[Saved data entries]
/---

Lemma header_accepted (int_float : string -> option Z)
    (stamp md actor : string) (gained_xp : Z) (reason : string)
    (labels : list string) :
  (exists hd, In hd (Py.splitlines md) /\ is_header hd = true) ->
  exists res,
    update_table_in_md int_float stamp md actor gained_xp reason labels
    = Ok res.
Proof.
  intros (hd & I & Hh).
  destruct (find_header_In _ 0 _ I Hh) as [k Fk].
  pose proof (update_table_in_md_header int_float stamp md actor gained_xp
                reason labels) as K.
  rewrite Fk in K. exact K.
Qed.

(** The document an update returns is a ledger again: the header line of
    the table is still one of its lines, so a further update of it, for
    any actor and award, finds the table and does not raise. *)
Theorem updated_document_is_ledger (int_float : string -> option Z)
    (stamp md actor : string) (gained_xp : Z) (reason : string)
    (labels : list string)
    (out : string) (total lvl : Z) (ttl : string) (unlocked : list string) :
  update_table_in_md int_float stamp md actor gained_xp reason labels
  = Ok (out, total, lvl, ttl, unlocked) ->
  (exists hd, In hd (Py.splitlines out) /\ is_header hd = true) /\
  forall (int_float' : string -> option Z) (stamp' actor' : string)
         (gained_xp' : Z) (reason' : string) (labels' : list string),
  exists res,
    update_table_in_md int_float' stamp' out actor' gained_xp' reason' labels'
    = Ok res.
Proof.
  intros H. apply update_keeps_header in H.
  split; [ exact H | ]. intros. now apply header_accepted.
Qed.

Lemma updated_document_is_ledger_witness :
  exists out total lvl ttl unlocked,
    update_table_in_md int_float_digits example_stamp stale_ledger
      "Bob" 600 "bounty approved" []
    = Ok (out, total, lvl, ttl, unlocked) /\
    exists res,
      update_table_in_md int_float_digits example_stamp out
        "amy" 50 "base action" ["bug"]
      = Ok res.
Proof.
  assert (U : exists out total lvl ttl unlocked,
             update_table_in_md int_float_digits example_stamp stale_ledger
               "Bob" 600 "bounty approved" []
             = Ok (out, total, lvl, ttl, unlocked)).
  { vm_compute. do 5 eexists. reflexivity. }
  destruct U as (out & total & lvl & ttl & unlocked & U).
  exists out, total, lvl, ttl, unlocked. split; [ exact U | ].
  apply (proj2 (updated_document_is_ledger _ _ _ _ _ _ _ _ _ _ _ _ U)).
Defined.

(** ** More labels, same award or more *)

Lemma sum_contributing_mono (rules rules' : list (bool * Z)) :
  Forall2 (fun r r' => snd r = snd r' /\ 0 <= snd r /\
                       (fst r = true -> fst r' = true)) rules rules' ->
  sum_Z (contributing rules) <= sum_Z (contributing rules').
Proof.
  induction 1 as [ | [b n] [b' n'] rules rules' (E & P & M) _ IH];
    [ cbn; lia | ].
  rewrite !sum_contributing_cons. cbn [fst snd] in *. subst n'.
  destruct b; [ rewrite M by reflexivity; lia | ].
  destruct b'; lia.
Qed.

(** Labels and the merge flag only add to an award: with more labels an
    event that earned at least one bonus earns the same or more, and any
    event earns at most 20 less, the base award of 50 against the
    smallest bonus, 30. *)
Theorem calculate_xp_monotone (event_type event_action : string)
    (labels labels' : list string) (pr_merged pr_merged' : bool) :
  (forall l, mem l labels = true -> mem l labels' = true) ->
  (pr_merged = true -> pr_merged' = true) ->
  let before := fst (calculate_xp event_type event_action labels pr_merged) in
  let after := fst (calculate_xp event_type event_action labels' pr_merged') in
  before - 20 <= after /\
  (contributing (bonus_rules event_type event_action labels pr_merged) <> []
   -> before <= after).
Proof.
  intros Hl Hm. cbv zeta. rewrite !calculate_xp_fst. cbv zeta.
  assert (S : sum_Z (contributing
                (bonus_rules event_type event_action labels pr_merged))
              <= sum_Z (contributing
                (bonus_rules event_type event_action labels' pr_merged'))).
  { apply sum_contributing_mono. unfold bonus_rules.
    repeat constructor; cbn [fst snd]; try lia; try assumption;
      try (intros H; exact H);
      intros H;
      repeat match type of H with
             | (_ || _)%bool = true =>
                 apply orb_prop in H; destruct H as [H | H]
             end;
      rewrite (Hl _ H); rewrite ?orb_true_r; reflexivity. }
  pose proof (contributing_positive _
                (bonus_rules_positive event_type event_action labels
                   pr_merged)) as [P0 P1].
  assert (L : Forall (fun r => 30 <= snd r)
                (bonus_rules event_type event_action labels' pr_merged')).
  { unfold bonus_rules. repeat constructor; cbn [snd]; lia. }
  pose proof (contributing_at_least 30 _ ltac:(lia) L) as Lo.
  set (a := contributing (bonus_rules _ _ labels pr_merged)) in *.
  set (b := contributing (bonus_rules _ _ labels' pr_merged')) in *.
  unfold BASE_ACTION_XP.
  assert (Nb : sum_Z b <> 0 -> b <> [])
    by (intros N ->; apply N; reflexivity).
  destruct (Z.eqb_spec (sum_Z a) 0) as [Ea | Ea];
    destruct (Z.eqb_spec (sum_Z b) 0) as [Eb | Eb].
  - split; [ lia | ]. intros N. specialize (P1 N). lia.
  - specialize (Lo (Nb Eb)). split; [ lia | ].
    intros N. specialize (P1 N). lia.
  - lia.
  - split; [ lia | intros _; lia ].
Qed.

Lemma calculate_xp_monotone_witness :
  fst (calculate_xp "issues" "closed" ["micro"] false)
  <= fst (calculate_xp "issues" "closed" ["micro"; "bug"; "major"] true).
Proof.
  apply (calculate_xp_monotone "issues" "closed" ["micro"]
           ["micro"; "bug"; "major"] false true).
  - intros l H. unfold mem in *. cbn [existsb] in *.
    destruct (l =? "micro")%string; [ reflexivity | discriminate ].
  - discriminate.
  - vm_compute. discriminate.
Defined.

(** ** Flags *)

Lemma rstrip_blank (ws : string) :
  all_chars Py.isspace ws = true -> Py.rstrip ws = "".
Proof.
  induction ws as [ | c ws IH]; [ reflexivity | ].
  cbn [all_chars]. intros H. apply andb_prop in H as [Hc H].
  rewrite rstrip_cons, (IH H). now rewrite Hc.
Qed.

Lemma strip_padding (ws s ws' : string) :
  all_chars Py.isspace ws = true -> all_chars Py.isspace ws' = true ->
  Py.strip (ws ++ s ++ ws') = Py.strip s.
Proof.
  intros W W'. unfold Py.strip, Py.lstrip.
  rewrite (drop_while_all _ _ _ W). fold (Py.lstrip (s ++ ws')).
  rewrite <- lstrip_rstrip_comm.
  rewrite (rstrip_app_blank s ws' (rstrip_blank ws' W')).
  apply lstrip_rstrip_comm.
Qed.

(** A flag is read the same whatever its letter case and whatever white
    space surrounds it. *)
Theorem is_true_insensitive (value ws ws' : string) :
  all_chars Py.isspace ws = true -> all_chars Py.isspace ws' = true ->
  is_true (ws ++ value ++ ws') = is_true value /\
  is_true (Py.lower value) = is_true value.
Proof.
  intros W W'. unfold is_true. split.
  - now rewrite strip_padding.
  - now rewrite lower_strip, lower_idempotent.
Qed.

Lemma is_true_insensitive_witness :
  is_true (" " ++ "YES" ++ String "010" "") = is_true "YES" /\
  is_true (Py.lower "YES") = is_true "YES".
Proof.
  apply (is_true_insensitive "YES" " " (String "010" "")); reflexivity.
Defined.

(** ** The end of the document *)

Lemma rstrip_solid_end (s : string) :
  Py.rstrip s <> "" -> solid_end (Py.rstrip s) = true.
Proof.
  unfold Py.rstrip, solid_end. rewrite rev_involutive. intros H.
  destruct (Py.drop_while Py.isspace (Py.rev s)) as [ | c r] eqn:D;
    [ now elim H | ].
  apply drop_while_head in D. now rewrite D.
Qed.

(** The document an update returns is never empty and ends with one line
    feed that follows a character that is not white space. *)
Theorem document_ends_with_newline (int_float : string -> option Z)
    (stamp md actor : string) (gained_xp : Z) (reason : string)
    (labels : list string)
    (out : string) (total lvl : Z) (ttl : string) (unlocked : list string) :
  update_table_in_md int_float stamp md actor gained_xp reason labels
  = Ok (out, total, lvl, ttl, unlocked) ->
  exists body, out = body ++ LF /\ solid_end body = true.
Proof.
  unfold update_table_in_md, update_lines. intros H.
  destruct (updated_ledger int_float stamp (Py.splitlines md) actor
              gained_xp reason labels) as [[[start stop] aw] | e] eqn:U;
    [ | discriminate ].
  injection H as <- _ _ _ _.
  apply updated_ledger_ok in U. destruct U as [_ ->].
  set (parsed := parse_rows int_float _).
  destruct (apply_award_shape stamp parsed actor gained_xp reason labels)
    as (bf & old & af & _ & Sh).
  cbv zeta in Sh. destruct Sh as (_ & _ & _ & _ & _ & Un).
  set (aw := apply_award stamp parsed actor gained_xp reason labels) in *.
  assert (So : solid_end (award_line_of stamp actor gained_xp reason aw)
               = true).
  { apply solid_end_award_line. intros n I. rewrite Un in I.
    eapply unlocked_solid_end; eauto. }
  unfold serialize. cbv zeta.
  match goal with
  | |- context [ insert_award ?m ?l ] =>
      destruct (insert_award_shape m l) as (a & b & ->)
  end.
  eexists. split; [ reflexivity | ].
  destruct (solid_end_rstrip _ So) as (c & r & E & Fx).
  set (line := award_line_of stamp actor gained_xp reason aw) in *.
  assert (N : Py.rstrip (line ++ LF ++ b) <> "").
  { rewrite rstrip_app. destruct (Py.rstrip (LF ++ b)).
    - congruence.
    - rewrite <- Fx, E. discriminate. }
  rewrite rstrip_app_solid by exact N.
  apply solid_end_app. now apply rstrip_solid_end.
Qed.

Lemma document_ends_with_newline_witness :
  exists out total lvl ttl unlocked,
    update_table_in_md int_float_digits example_stamp stale_ledger
      "Bob" 600 "bounty approved" []
    = Ok (out, total, lvl, ttl, unlocked) /\
    exists body, out = body ++ LF /\ solid_end body = true.
Proof.
  assert (U : exists out total lvl ttl unlocked,
             update_table_in_md int_float_digits example_stamp stale_ledger
               "Bob" 600 "bounty approved" []
             = Ok (out, total, lvl, ttl, unlocked)).
  { vm_compute. do 5 eexists. reflexivity. }
  destruct U as (out & total & lvl & ttl & unlocked & U).
  exists out, total, lvl, ttl, unlocked. split; [ exact U | ].
  exact (document_ends_with_newline _ _ _ _ _ _ _ _ _ _ _ _ U).
Defined.

(** ** The front matter and the table *)

Lemma ends_break_app (x y : string) :
  ends_break (x ++ y) = match y with "" => ends_break x | _ => ends_break y end.
Proof.
  induction x as [ | c x IH].
  - cbn. now destruct y.
  - cbn [String.append]. destruct y as [ | d y].
    + now rewrite append_nil_r.
    + cbn [ends_break]. destruct x as [ | e x]; cbn [String.append] in *.
      * reflexivity.
      * exact IH.
Qed.

Lemma ends_break_cons (c : ascii) (s : string) :
  s <> "" -> ends_break (String c s) = ends_break s.
Proof. now destruct s. Qed.

Lemma ends_break_snoc (s : string) :
  s <> "" -> ends_break s = true ->
  exists s0 b, s = s0 ++ String b "" /\ Py.is_linebreak b = true.
Proof.
  induction s as [ | c s IH]; intros Ne E; [ congruence | ].
  destruct s as [ | d s].
  - exists "", c. now split.
  - destruct IH as (s0 & b & -> & B); [ discriminate | exact E | ].
    exists (String c s0), b. now split.
Qed.

Lemma code_lf_break (c : ascii) :
  (Py.code c =? 10)%nat = true -> Py.is_linebreak c = true.
Proof.
  intros H. apply Nat.eqb_eq in H. unfold Py.is_linebreak. cbv zeta.
  now rewrite H.
Qed.

Lemma splitlines_go_split (s cur : string) (acr : bool) (h : string) :
  In h (Py.splitlines_go s cur acr) ->
  (exists t B, s = t ++ B /\ h = Py.rev cur ++ t) \/
  (exists A B, s = A ++ h ++ B /\ ends_break A = true /\ A <> "").
Proof.
  revert cur acr. induction s as [ | c s IH]; intros cur acr I.
  - cbn [Py.splitlines_go] in I. destruct cur as [ | x cur]; [ destruct I | ].
    destruct I as [<- | []]. left. exists "", "".
    split; [ reflexivity | now rewrite append_nil_r ].
  - cbn [Py.splitlines_go] in I.
    assert (Next : forall a', Py.is_linebreak c = true ->
              In h (Py.splitlines_go s "" a') ->
              exists A B, String c s = A ++ h ++ B /\ ends_break A = true
                          /\ A <> "").
    { intros a' Lb J.
      destruct (IH _ _ J) as [(t & B & -> & ->) | (A & B & -> & E & N)].
      - exists (String c ""), B. split; [ reflexivity | ]. now split.
      - exists (String c A), B. split; [ reflexivity | ].
        split; [ now rewrite ends_break_cons | discriminate ]. }
    destruct (acr && (Py.code c =? 10)%nat)%bool eqn:Cr.
    + right. apply andb_prop in Cr as [_ Cr].
      apply (Next false); [ now apply code_lf_break | exact I ].
    + destruct (Py.is_linebreak c) eqn:Lb.
      * destruct I as [<- | I].
        -- left. exists "", (String c s).
           split; [ reflexivity | now rewrite append_nil_r ].
        -- right. now apply (Next (Py.code c =? 13)%nat).
      * destruct (IH _ _ I) as [(t & B & -> & ->) | (A & B & -> & E & N)].
        -- left. exists (String c t), B. split; [ reflexivity | ].
           rewrite rev_cons, append_assoc. reflexivity.
        -- right. exists (String c A), B. split; [ reflexivity | ].
           split; [ now rewrite ends_break_cons | discriminate ].
Qed.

\---

WHAT YOU HAVE TO DO:
Among the lines above, find those holding the word "left" and state how many there are, number only.

ANSWER TO THE PROBLEM:
3